What to do ▸ Take the lines from the beginning of the data below through the line holding "lookup_partial_alter_eq, decide_True by done. done." and return exactly those.

Data to examine ▸
__________
(* ===== verification/CertFilesFacts.v ===== *)
(** * What the certificate files survive

    Theorems about [CertFiles]: the invariant of the store in every state an
    interrupted call can leave, and what is read back after complete calls. *)

From stdpp Require Import list_numbers.
From S2P Require Import Prelude GoStrings GoText NetIPFacts Effects Deployment CertTypes CertStore CertManager CertFiles.

#[local] Open Scope Z_scope.

(** ** Entries of a directory *)
Lemma look_put s d n e d' n' :
  look (put s d n e) d' n' =
  if decide (d' = d /\ n' = n) then (if decide (is_Some (s !! d)) then e else None) else look s d' n'.
Proof.
  unfold look, put. destruct (decide (d' = d)) as [->|Hd].
  - rewrite lookup_alter_eq. destruct (s !! d) as [dd|] eqn:Hs; simpl.
    + destruct (decide (n' = n)) as [->|Hn].
      * rewrite lookup_partial_alter_eq, decide_True by done. done.
      * rewrite lookup_partial_alter_ne by done. rewrite decide_False by naive_solver. done.
    + by case_decide.
  - rewrite lookup_alter_ne by done. rewrite decide_False by naive_solver. done.
Qed.

Lemma look_put_eq s d n e x : look s d n = Some x -> look (put s d n e) d n = e.
Proof.
  intros H. rewrite look_put, decide_True by done. rewrite decide_True; [done|].
  unfold look in H. destruct (s !! d); [by eexists|done].
Qed.

Lemma look_put_new s d n e : is_Some (s !! d) -> look (put s d n e) d n = e.
Proof. intros H. rewrite look_put, !decide_True by done. done. Qed.

Lemma look_put_ne s d n e d' n' : d' <> d \/ n' <> n -> look (put s d n e) d' n' = look s d' n'.
Proof. intros H. rewrite look_put, decide_False by naive_solver. done. Qed.

Lemma look_mkdir s d mode d' n : look (mkdir s (PDomain d) mode) d' n = look s d' n.
Proof.
  unfold mkdir, look. destruct (s !! d) eqn:H; [done|]. destruct (decide (d' = d)) as [->|].
  - rewrite lookup_insert_eq, H. simpl. by rewrite lookup_empty.
  - by rewrite lookup_insert_ne.
Qed.

Lemma look_chmod_domain s d mode d' n : look (chmod s (PDomain d) mode) d' n = look s d' n.
Proof.
  unfold chmod, look. destruct (decide (d' = d)) as [->|].
  - rewrite lookup_alter_eq. by destruct (s !! d).
  - by rewrite lookup_alter_ne.
Qed.

(** ** The invariant *)
Definition marker_bytes (version : string) : list Z := bytes_of (version +:+ String chr_nl EmptyString).

Definition private_entry (e : option entry) : Prop :=
  match e with
  | Some (EDir _ files) => forall key, files !! privateKeyName = Some key -> Z.land (f_mode key) 63 = 0
  | _ => True
  end.

Definition complete (e : entry) : Prop :=
  exists mode files cert key, e = EDir mode files /\
    files !! fullchainName = Some cert /\ files !! privateKeyName = Some key.

Definition is_marker (n : string) : bool := String.eqb n currentName || String.eqb n backupName.

(** A version is a directory with both files, a marker is the whole text that
    names a version of the domain, and no private key is readable for others. *)
Record store_ok (s : fs) : Prop := mk_store_ok {
  so_complete : forall d v e, versionPattern v = true -> look s d v = Some e -> complete e;
  so_marker : forall d n e, is_marker n = true -> look s d n = Some e ->
    exists version mode, e = EFile (mkFile (marker_bytes version) mode) /\ versionPattern version = true /\
      is_Some (look s d version);
  so_private : forall d n, private_entry (look s d n)
}.

(** Names a reader looks at; everything else is temporary. *)
Definition visible (n : string) : bool := versionPattern n || is_marker n.

Lemma stage_prefix_invisible n : HasPrefix n ".stage-" = true -> visible n = false.
Proof. destruct n as [|a n]; [done|]. simpl. rewrite andb_true_iff, Ascii.eqb_eq. intros [Ha _]. by subst a. Qed.

Lemma current_prefix_invisible n : HasPrefix n ".current-" = true -> visible n = false.
Proof. destruct n as [|a n]; [done|]. simpl. rewrite andb_true_iff, Ascii.eqb_eq. intros [Ha _]. by subst a. Qed.

Lemma version_visible n : versionPattern n = true -> visible n = true /\ is_marker n = false.
Proof.
  intros H. split; [unfold visible; by rewrite H|]. unfold is_marker.
  destruct (String.eqb_spec n currentName) as [->|]; [done|]. by destruct (String.eqb_spec n backupName) as [->|].
Qed.

(** Only temporary entries differ, and they are private too. *)
Record aside (s0 s : fs) : Prop := mk_aside {
  as_visible : forall d n, visible n = true -> look s d n = look s0 d n;
  as_private : forall d n, private_entry (look s d n)
}.

Lemma aside_refl s : store_ok s -> aside s s.
Proof. intros [_ _ H]. by split. Qed.

Lemma aside_look s0 s s' : (forall d n, look s' d n = look s d n) -> aside s0 s -> aside s0 s'.
Proof. intros H [H1 H2]. split; intros; rewrite H; auto. Qed.

Lemma aside_put s0 s d n e : visible n = false -> private_entry e -> aside s0 s -> aside s0 (put s d n e).
Proof.
  intros Hn He [H1 H2]. split; intros d' n'.
  - intros Hv. rewrite look_put_ne; [auto|]. right. by intros ->; rewrite Hn in Hv.
  - rewrite look_put. case_decide; [by case_decide|done].
Qed.

Lemma aside_ok s0 s : store_ok s0 -> aside s0 s -> store_ok s.
Proof.
  intros [Hc Hm _] [Hv Hp]. split; [| |done].
  - intros d v e Hpat. rewrite Hv by (by apply version_visible). by apply Hc.
  - intros d n e Hn. rewrite Hv by (unfold visible; by rewrite Hn, orb_true_r). intros He.
    destruct (Hm d n e Hn He) as (v & mode & -> & Hpat & Hs). exists v, mode.
    by rewrite Hv by (by apply version_visible).
Qed.

(** ** The names [Stage] generates are versions *)
Lemma match_classes_app c1 c2 s1 s2 :
  match_classes c1 s1 = true -> match_classes c2 s2 = true -> match_classes (c1 ++ c2) (s1 +:+ s2) = true.
Proof.
  revert s1. induction c1 as [|f c1 IH]; intros [|a s1] H1 H2; try done. rewrite string_app_cons. simpl in *.
  apply andb_true_iff in H1 as [-> H1]. by rewrite IH.
Qed.

Lemma bounded_cases (f : Z -> bool) lo n z : lo <= z < lo + n -> forallb f (seqZ lo n) = true -> f z = true.
Proof. intros Hz H. rewrite forallb_elem_of in H. apply H, elem_of_seqZ. lia. Qed.

Lemma two_digits z : 0 <= z <= 99 -> match_classes [is_digit; is_digit] (two z) = true.
Proof. intros Hz. by apply (bounded_cases (fun z => match_classes [is_digit; is_digit] (two z)) 0 100); [lia|vm_compute]. Qed.

Lemma hex_encode_classes l :
  Forall (fun b => 0 <= b < 256) l -> match_classes (replicate (2 * length l) is_hex) (hex_encode l) = true.
Proof.
  induction 1 as [|b l Hb _ IH]; [done|]. replace (2 * length (b :: l))%nat with (2 + 2 * length l)%nat by (simpl; lia).
  rewrite replicate_add. apply (match_classes_app [is_hex; is_hex]); [|done].
  by apply (bounded_cases (fun b => match_classes [is_hex; is_hex] (hex_byte b)) 0 256); [lia|vm_compute].
Qed.

Lemma Format_classes t :
  valid_civil t ->
  match_classes (replicate 8 is_digit ++ [Ascii.eqb "T"] ++ replicate 6 is_digit ++ [Ascii.eqb "Z"]) (Format t) = true.
Proof.
  intros (Hy & Hmo & Hd & Hh & Hmi & Hs). unfold Format.
  change (replicate 8 is_digit ++ [Ascii.eqb "T"] ++ replicate 6 is_digit ++ [Ascii.eqb "Z"]) with
    ([is_digit; is_digit] ++ [is_digit; is_digit] ++ [is_digit; is_digit] ++ [is_digit; is_digit] ++ [Ascii.eqb "T"] ++
     [is_digit; is_digit] ++ [is_digit; is_digit] ++ [is_digit; is_digit] ++ [Ascii.eqb "Z"]).
  repeat apply match_classes_app; try done; apply two_digits; try lia.
  - split; [apply Z.div_pos; lia|]. apply Z.lt_succ_r, Z.div_lt_upper_bound; lia.
  - pose proof (Z.mod_pos_bound (c_year t) 100). lia.
Qed.

Lemma staged_version_matches t suffix :
  valid_civil t -> length suffix = 4%nat -> Forall (fun b => 0 <= b < 256) suffix ->
  versionPattern ("v-" +:+ Format t +:+ "-" +:+ hex_encode suffix) = true.
Proof.
  intros Ht Hl Hb. unfold versionPattern.
  change version_classes with ([Ascii.eqb "v"; Ascii.eqb "-"] ++
    (replicate 8 is_digit ++ [Ascii.eqb "T"] ++ replicate 6 is_digit ++ [Ascii.eqb "Z"]) ++ [Ascii.eqb "-"] ++ replicate 8 is_hex).
  apply match_classes_app; [done|]. apply match_classes_app; [by apply Format_classes|]. apply match_classes_app; [done|].
  pose proof (hex_encode_classes suffix Hb) as H. by rewrite Hl in H.
Qed.

(** ** Complete runs of the temporary work *)
Section Store.
Context (umask : Z) (reliable : bool).
#[local] Existing Instance file_system.
#[local] Instance store_env : Env fsE fs | 1 := file_system umask reliable.

Lemma masked_private mode : Z.land mode 63 = 0 -> Z.land (masked umask mode) 63 = 0.
Proof.
  intros H. apply Z.bits_inj'. intros i Hi. unfold masked. rewrite Z.land_spec, Z.ldiff_spec, Z.bits_0.
  apply (f_equal (fun z => Z.testbit z i)) in H. rewrite Z.land_spec, Z.bits_0 in H.
  destruct (Z.testbit mode i), (Z.testbit 63 i), (Z.testbit umask i); done.
Qed.

Section Temporary.
Context (I : fs -> Prop) (s0 : fs) (HI : forall s, aside s0 s -> I s).

Lemma iwp_aside {X} (e : fsE X) s Q :
  (forall x s', env_step e s x s' -> aside s0 s' /\ Q x s') -> iwp I (call e) s Q.
Proof. intros H. apply iwp_call. intros x s' He. destruct (H x s' He). auto. Qed.

Lemma private_insert dm files i data mode :
  private_entry (Some (EDir dm files)) -> (i = privateKeyName -> Z.land mode 63 = 0) ->
  private_entry (Some (EDir dm (<[i := mkFile data mode]> files))).
Proof.
  intros Hp Hi key. destruct (decide (i = privateKeyName)) as [->|].
  - rewrite lookup_insert_eq. intros [= <-]. by apply Hi.
  - rewrite lookup_insert_ne by done. apply Hp.
Qed.

(** A file of a temporary directory is written whole, or the directory is
    still temporary. *)
Lemma iwp_writeExclusive s d n i value mode dm files :
  aside s0 s -> visible n = false -> look s d n = Some (EDir dm files) -> (i = privateKeyName -> Z.land mode 63 = 0) ->
  iwp I (writeExclusive (PFile d n i) value mode) s (fun r s' => aside s0 s' /\
    match r with
    | None => look s' d n = Some (EDir dm (<[i := mkFile value (masked umask mode)]> files))
    | Some _ => exists files', look s' d n = Some (EDir dm files')
    end).
Proof.
  intros Ha Hn Hl Hi. unfold writeExclusive. apply iwp_mbind, iwp_aside.
  intros opened s1 He. cbn in He. destruct opened; [|subst s1; split; [done|]; apply iwp_ret; eauto].
  destruct He as [_ ->]. rewrite Hl.
  assert (private_entry (Some (EDir dm files))) as Hp by (rewrite <-Hl; apply Ha).
  assert (forall data, private_entry (Some (EDir dm (<[i := mkFile data (masked umask mode)]> files)))) as Hpf
    by (intros; apply private_insert; [done|]; intros; by apply masked_private, Hi).
  set (s1 := put s d n _). assert (aside s0 s1) as Ha1 by (by apply aside_put).
  assert (look s1 d n = Some (EDir dm (<[i := mkFile [] (masked umask mode)]> files))) as Hl1 by (by eapply look_put_eq).
  split; [done|]. cbn [negb]. apply iwp_mbind, iwp_aside. intros written s2 He. cbn in He. unfold get_file, set_file in He.
  rewrite Hl1, lookup_insert_eq in He. cbn in He. destruct He as (k & -> & Hk).
  rewrite insert_insert_eq. set (s2 := put s1 d n _).
  assert (aside s0 s2) as Ha2 by (by apply aside_put).
  assert (look s2 d n = Some (EDir dm (<[i := mkFile (take k value) (masked umask mode)]> files))) as Hl2
    by (by eapply look_put_eq).
  split; [done|]. destruct written; cbn [negb].
  2: { apply iwp_mbind, iwp_aside. intros ? s3 ->. split; [done|]. apply iwp_ret. eauto. }
  apply iwp_mbind, iwp_aside. intros synced s3 ->. split; [done|]. destruct synced; cbn [negb].
  2: { apply iwp_mbind, iwp_aside. intros ? s3 ->. split; [done|]. apply iwp_ret. eauto. }
  apply iwp_mbind, iwp_aside. intros closed s3 ->. split; [done|]. apply iwp_ret. split; [done|].
  destruct closed; [|eauto]. rewrite Hl2, take_ge; [done|]. by apply Hk.
Qed.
__________
Result ▸
(* ===== verification/CertFilesFacts.v ===== *)
(** * What the certificate files survive

    Theorems about [CertFiles]: the invariant of the store in every state an
    interrupted call can leave, and what is read back after complete calls. *)

From stdpp Require Import list_numbers.
From S2P Require Import Prelude GoStrings GoText NetIPFacts Effects Deployment CertTypes CertStore CertManager CertFiles.

#[local] Open Scope Z_scope.

(** ** Entries of a directory *)
Lemma look_put s d n e d' n' :
  look (put s d n e) d' n' =
  if decide (d' = d /\ n' = n) then (if decide (is_Some (s !! d)) then e else None) else look s d' n'.
Proof.
  unfold look, put. destruct (decide (d' = d)) as [->|Hd].
  - rewrite lookup_alter_eq. destruct (s !! d) as [dd|] eqn:Hs; simpl.
    + destruct (decide (n' = n)) as [->|Hn].
      * rewrite lookup_partial_alter_eq, decide_True by done. done.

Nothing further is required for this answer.